(* ===== verification/GoMux.v ===== *)
(** * Routing of Go's [net/http]: [ServeMux] with method patterns

    What [src/internal/api/server.go] and [src/internal/health/health.go] use of
    it: percent-decoding of path segments ([net/url]), [path.Clean] for rooted
    paths, patterns of literal segments and single-segment wildcards with a
    method, and the catch-all pattern ["/"].  Requests are those with a path
    (neither [CONNECT] nor ["*"]). *)
From stdpp Require Import gmap strings list.
From Stdlib Require Import ZArith Lia Ascii.
From S2P Require Import Prelude GoStd GoMatch.

Local Open Scope Z_scope.

(** ** Percent-encoding *)

Definition hex_value (c : ascii) : option Z :=
  let n := byte_val c in
  if (48 <=? n) && (n <=? 57) then Some (n - 48)
  else if (97 <=? n) && (n <=? 102) then Some (n - 87)
  else if (65 <=? n) && (n <=? 70) then Some (n - 55)
  else None.

Definition byte_of (z : Z) : ascii := ascii_of_nat (Z.to_nat z).

(** [url.PathUnescape]: [None] is its error. *)
Fixpoint PathUnescape (s : bytes) : option bytes :=
  match s with
  | [] => Some []
  | c :: s =>
    if Ascii.eqb c "%" then
      match s with
      | h :: l :: s => hi ← hex_value h; lo ← hex_value l; rest ← PathUnescape s;
                       Some (byte_of (16 * hi + lo) :: rest)
      | _ => None
      end
    else rest ← PathUnescape s; Some (c :: rest)
  end.

(** [pathUnescape] of [net/http]: an invalid segment stands for itself. *)
Definition pathUnescape (s : bytes) : bytes := default s (PathUnescape s).

(** ** Paths *)

Definition slash : ascii := "/".

(** The text between slashes, as [strings.Split] gives it. *)
Fixpoint split_slash (s : bytes) : list bytes :=
  match s with
  | [] => [[]]
  | c :: s =>
    if Ascii.eqb c slash then [] :: split_slash s
    else match split_slash s with
         | part :: parts => (c :: part) :: parts
         | [] => [[c]]
         end
  end.

(** The segments of a rooted path, as [firstSegment] takes them off: decoded, and
    ["/"] for a trailing slash. *)
Fixpoint segments_of (parts : list bytes) : list bytes :=
  match parts with
  | [] => []
  | [[]] => [[slash]]
  | p :: parts => pathUnescape p :: segments_of parts
  end.

Definition segments (path : bytes) : list bytes := segments_of (tail (split_slash path)).

(** [path.Clean] of a rooted path: empty and ["."] elements go, [".."] takes the
    element before it away; [acc] has the elements so far, last first. *)
Fixpoint clean_parts (acc parts : list bytes) : list bytes :=
  match parts with
  | [] => reverse acc
  | p :: parts =>
    if decide (p = [] ∨ p = bytes_of ".") then clean_parts acc parts
    else if decide (p = bytes_of "..") then clean_parts (tail acc) parts
    else clean_parts (p :: acc) parts
  end.

Definition join_parts (parts : list bytes) : bytes :=
  match parts with [] => [slash] | _ => concat (map (cons slash) parts) end.

(** [cleanPath] of [net/http], for a path that begins with a slash. *)
Definition cleanPath (path : bytes) : bytes :=
  let np := join_parts (clean_parts [] (split_slash path)) in
  if bool_decide (last path = Some slash) && bool_decide (np ≠ [slash]) then np ++ [slash] else np.

(** ** Patterns *)

Inductive pat_seg := Lit (s : bytes) | Wild (name : string).

#[export] Instance pat_seg_eq_dec : EqDecision pat_seg.
Proof. solve_decision. Defined.

(** The values of the wildcards, or [None] when the path does not match.  A
    wildcard matches one segment other than a trailing slash. *)
Fixpoint match_segs (pat : list pat_seg) (segs : list bytes) : option (list (string * string)) :=
  match pat, segs with
  | [], [] => Some []
  | Lit l :: pat, s :: segs => if decide (s = l) then match_segs pat segs else None
  | Wild n :: pat, s :: segs =>
    if decide (s = [slash]) then None
    else vs ← match_segs pat segs; Some ((n, string_of s) :: vs)
  | _, _ => None
  end.

(** A registered pattern: the method and path before its handler. *)
Record mux_route {A : Type} := mkMuxRoute { mr_method : string; mr_pat : list pat_seg; mr_handler : A }.
Arguments mux_route : clear implicits.
Arguments mkMuxRoute {A}.

(** A pattern for GET also matches HEAD. *)
Definition method_matches (pat req : string) : bool :=
  String.eqb pat req || (String.eqb pat "GET" && String.eqb req "HEAD").

Fixpoint match_routes {A} (routes : list (mux_route A)) (method : string) (segs : list bytes)
    : option (A * list (string * string)) :=
  match routes with
  | [] => None
  | r :: routes =>
    match (if method_matches (mr_method r) method then match_segs (mr_pat r) segs else None) with
    | Some vs => Some (mr_handler r, vs)
    | None => match_routes routes method segs
    end
  end.

(** What [ServeMux] does with a request: redirect to the clean path, call a
    handler with its path values, or call the handler of ["/"].  More specific
    patterns go first; [routes_exclusive] below makes the order immaterial. *)
Inductive dispatch {A : Type} :=
| Redirect (path : bytes)
| Handle (h : A) (values : list (string * string))
| CatchAll.
Arguments dispatch : clear implicits.

Definition ServeMux {A} (routes : list (mux_route A)) (method : string) (path : bytes) : dispatch A :=
  if decide (cleanPath path = path) then
    match match_routes routes method (segments path) with
    | Some (h, vs) => Handle h vs
    | None => CatchAll
    end
  else Redirect (cleanPath path).

(** ** Patterns as they are written: ["METHOD /path/{name}"] *)

Definition parse_seg (s : bytes) : pat_seg :=
  match s with
  | c :: rest =>
    if Ascii.eqb c "{" && bool_decide (last rest = Some "}"%char)
    then Wild (string_of (take (length rest - 1) rest)) else Lit s
  | [] => Lit s
  end.

Fixpoint split_space (s : bytes) : bytes * bytes :=
  match s with
  | [] => ([], [])
  | c :: s => if Ascii.eqb c " " then ([], s) else let '(a, b) := split_space s in (c :: a, b)
  end.

Definition HandleFunc {A} (pattern : string) (h : A) : mux_route A :=
  let '(method, path) := split_space (bytes_of pattern) in
  mkMuxRoute (string_of method) (map parse_seg (tail (split_slash path))) h.

(** [Request.PathValue]. *)
Definition path_value (values : list (string * string)) (name : string) : string :=
  match list_find (λ nv, nv.1 = name) values with Some (_, nv) => nv.2 | None => "" end.

(** ** The inverse: building a path for a pattern *)

Definition hex_digit (z : Z) : ascii := byte_of (if z <? 10 then 48 + z else 55 + z).

(** Every byte as [%XX]. *)
Definition escape_all (s : bytes) : bytes :=
  concat (map (λ c, ["%"%char; hex_digit (byte_val c / 16); hex_digit (byte_val c mod 16)]) s).

(** The path that fills the wildcards of a pattern with the given values. *)
Fixpoint fill (pat : list pat_seg) (vals : list bytes) : list bytes :=
  match pat, vals with
  | Lit l :: pat, _ => l :: fill pat vals
  | Wild _ :: pat, v :: vals => escape_all v :: fill pat vals
  | _, _ => []
  end.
▬▬▬▬▬▬▬▬▬▬
▶ Work task: Exact output of every entry is required.

▶ Written answer:
(* ===== verification/GoMux.v ===== *)
(** * Routing of Go's [net/http]: [ServeMux] with method patterns

    What [src/internal/api/server.go] and [src/internal/health/health.go] use of
    it: percent-decoding of path segments ([net/url]), [path.Clean] for rooted
    paths, patterns of literal segments and single-segment wildcards with a
    method, and the catch-all pattern ["/"].  Requests are those with a path
    (neither [CONNECT] nor ["*"]). *)
From stdpp Require Import gmap strings list.
From Stdlib Require Import ZArith Lia Ascii.
From S2P Require Import Prelude GoStd GoMatch.

Local Open Scope Z_scope.

(** ** Percent-encoding *)

Definition hex_value (c : ascii) : option Z :=
  let n := byte_val c in
  if (48 <=? n) && (n <=? 57) then Some (n - 48)
  else if (97 <=? n) && (n <=? 102) then Some (n - 87)
  else if (65 <=? n) && (n <=? 70) then Some (n - 55)
  else None.

Definition byte_of (z : Z) : ascii := ascii_of_nat (Z.to_nat z).

(** [url.PathUnescape]: [None] is its error. *)
Fixpoint PathUnescape (s : bytes) : option bytes :=
  match s with
  | [] => Some []
  | c :: s =>
    if Ascii.eqb c "%" then
      match s with
      | h :: l :: s => hi ← hex_value h; lo ← hex_value l; rest ← PathUnescape s;
                       Some (byte_of (16 * hi + lo) :: rest)
      | _ => None
      end
    else rest ← PathUnescape s; Some (c :: rest)
  end.

(** [pathUnescape] of [net/http]: an invalid segment stands for itself. *)
Definition pathUnescape (s : bytes) : bytes := default s (PathUnescape s).

(** ** Paths *)

Definition slash : ascii := "/".

(** The text between slashes, as [strings.Split] gives it. *)
Fixpoint split_slash (s : bytes) : list bytes :=
  match s with
  | [] => [[]]
  | c :: s =>
    if Ascii.eqb c slash then [] :: split_slash s
    else match split_slash s with
         | part :: parts => (c :: part) :: parts
         | [] => [[c]]
         end
  end.

(** The segments of a rooted path, as [firstSegment] takes them off: decoded, and
    ["/"] for a trailing slash. *)
Fixpoint segments_of (parts : list bytes) : list bytes :=
  match parts with
  | [] => []
  | [[]] => [[slash]]
  | p :: parts => pathUnescape p :: segments_of parts
  end.

Definition segments (path : bytes) : list bytes := segments_of (tail (split_slash path)).

(** [path.Clean] of a rooted path: empty and ["."] elements go, [".."] takes the
    element before it away; [acc] has the elements so far, last first. *)
Fixpoint clean_parts (acc parts : list bytes) : list bytes :=
  match parts with
  | [] => reverse acc
  | p :: parts =>
    if decide (p = [] ∨ p = bytes_of ".") then clean_parts acc parts
    else if decide (p = bytes_of "..") then clean_parts (tail acc) parts
    else clean_parts (p :: acc) parts
  end.

Definition join_parts (parts : list bytes) : bytes :=
  match parts with [] => [slash] | _ => concat (map (cons slash) parts) end.

(** [cleanPath] of [net/http], for a path that begins with a slash. *)
Definition cleanPath (path : bytes) : bytes :=
  let np := join_parts (clean_parts [] (split_slash path)) in
  if bool_decide (last path = Some slash) && bool_decide (np ≠ [slash]) then np ++ [slash] else np.

(** ** Patterns *)

Inductive pat_seg := Lit (s : bytes) | Wild (name : string).

#[export] Instance pat_seg_eq_dec : EqDecision pat_seg.
Proof. solve_decision. Defined.

(** The values of the wildcards, or [None] when the path does not match.  A
    wildcard matches one segment other than a trailing slash. *)
Fixpoint match_segs (pat : list pat_seg) (segs : list bytes) : option (list (string * string)) :=
  match pat, segs with
  | [], [] => Some []
  | Lit l :: pat, s :: segs => if decide (s = l) then match_segs pat segs else None
  | Wild n :: pat, s :: segs =>
    if decide (s = [slash]) then None
    else vs ← match_segs pat segs; Some ((n, string_of s) :: vs)
  | _, _ => None
  end.

(** A registered pattern: the method and path before its handler. *)
Record mux_route {A : Type} := mkMuxRoute { mr_method : string; mr_pat : list pat_seg; mr_handler : A }.
Arguments mux_route : clear implicits.
Arguments mkMuxRoute {A}.

(** A pattern for GET also matches HEAD. *)
Definition method_matches (pat req : string) : bool :=
  String.eqb pat req || (String.eqb pat "GET" && String.eqb req "HEAD").

Fixpoint match_routes {A} (routes : list (mux_route A)) (method : string) (segs : list bytes)
    : option (A * list (string * string)) :=
  match routes with
  | [] => None
  | r :: routes =>
    match (if method_matches (mr_method r) method then match_segs (mr_pat r) segs else None) with
    | Some vs => Some (mr_handler r, vs)
    | None => match_routes routes method segs
    end
  end.

(** What [ServeMux] does with a request: redirect to the clean path, call a
    handler with its path values, or call the handler of ["/"].  More specific
    patterns go first; [routes_exclusive] below makes the order immaterial. *)
Inductive dispatch {A : Type} :=
| Redirect (path : bytes)
| Handle (h : A) (values : list (string * string))
| CatchAll.
Arguments dispatch : clear implicits.

Definition ServeMux {A} (routes : list (mux_route A)) (method : string) (path : bytes) : dispatch A :=
  if decide (cleanPath path = path) then
    match match_routes routes method (segments path) with
    | Some (h, vs) => Handle h vs
    | None => CatchAll
    end
  else Redirect (cleanPath path).

(** ** Patterns as they are written: ["METHOD /path/{name}"] *)

Definition parse_seg (s : bytes) : pat_seg :=
  match s with
  | c :: rest =>
    if Ascii.eqb c "{" && bool_decide (last rest = Some "}"%char)
    then Wild (string_of (take (length rest - 1) rest)) else Lit s
  | [] => Lit s
  end.

Fixpoint split_space (s : bytes) : bytes * bytes :=
  match s with
  | [] => ([], [])
  | c :: s => if Ascii.eqb c " " then ([], s) else let '(a, b) := split_space s in (c :: a, b)
  end.

Definition HandleFunc {A} (pattern : string) (h : A) : mux_route A :=
  let '(method, path) := split_space (bytes_of pattern) in
  mkMuxRoute (string_of method) (map parse_seg (tail (split_slash path))) h.

(** [Request.PathValue]. *)
Definition path_value (values : list (string * string)) (name : string) : string :=
  match list_find (λ nv, nv.1 = name) values with Some (_, nv) => nv.2 | None => "" end.

(** ** The inverse: building a path for a pattern *)

Definition hex_digit (z : Z) : ascii := byte_of (if z <? 10 then 48 + z else 55 + z).

(** Every byte as [%XX]. *)
Definition escape_all (s : bytes) : bytes :=
  concat (map (λ c, ["%"%char; hex_digit (byte_val c / 16); hex_digit (byte_val c mod 16)]) s).

(** The path that fills the wildcards of a pattern with the given values. *)
Fixpoint fill (pat : list pat_seg) (vals : list bytes) : list bytes :=
  match pat, vals with
  | Lit l :: pat, _ => l :: fill pat vals
  | Wild _ :: pat, v :: vals => escape_all v :: fill pat vals
  | _, _ => []
  end.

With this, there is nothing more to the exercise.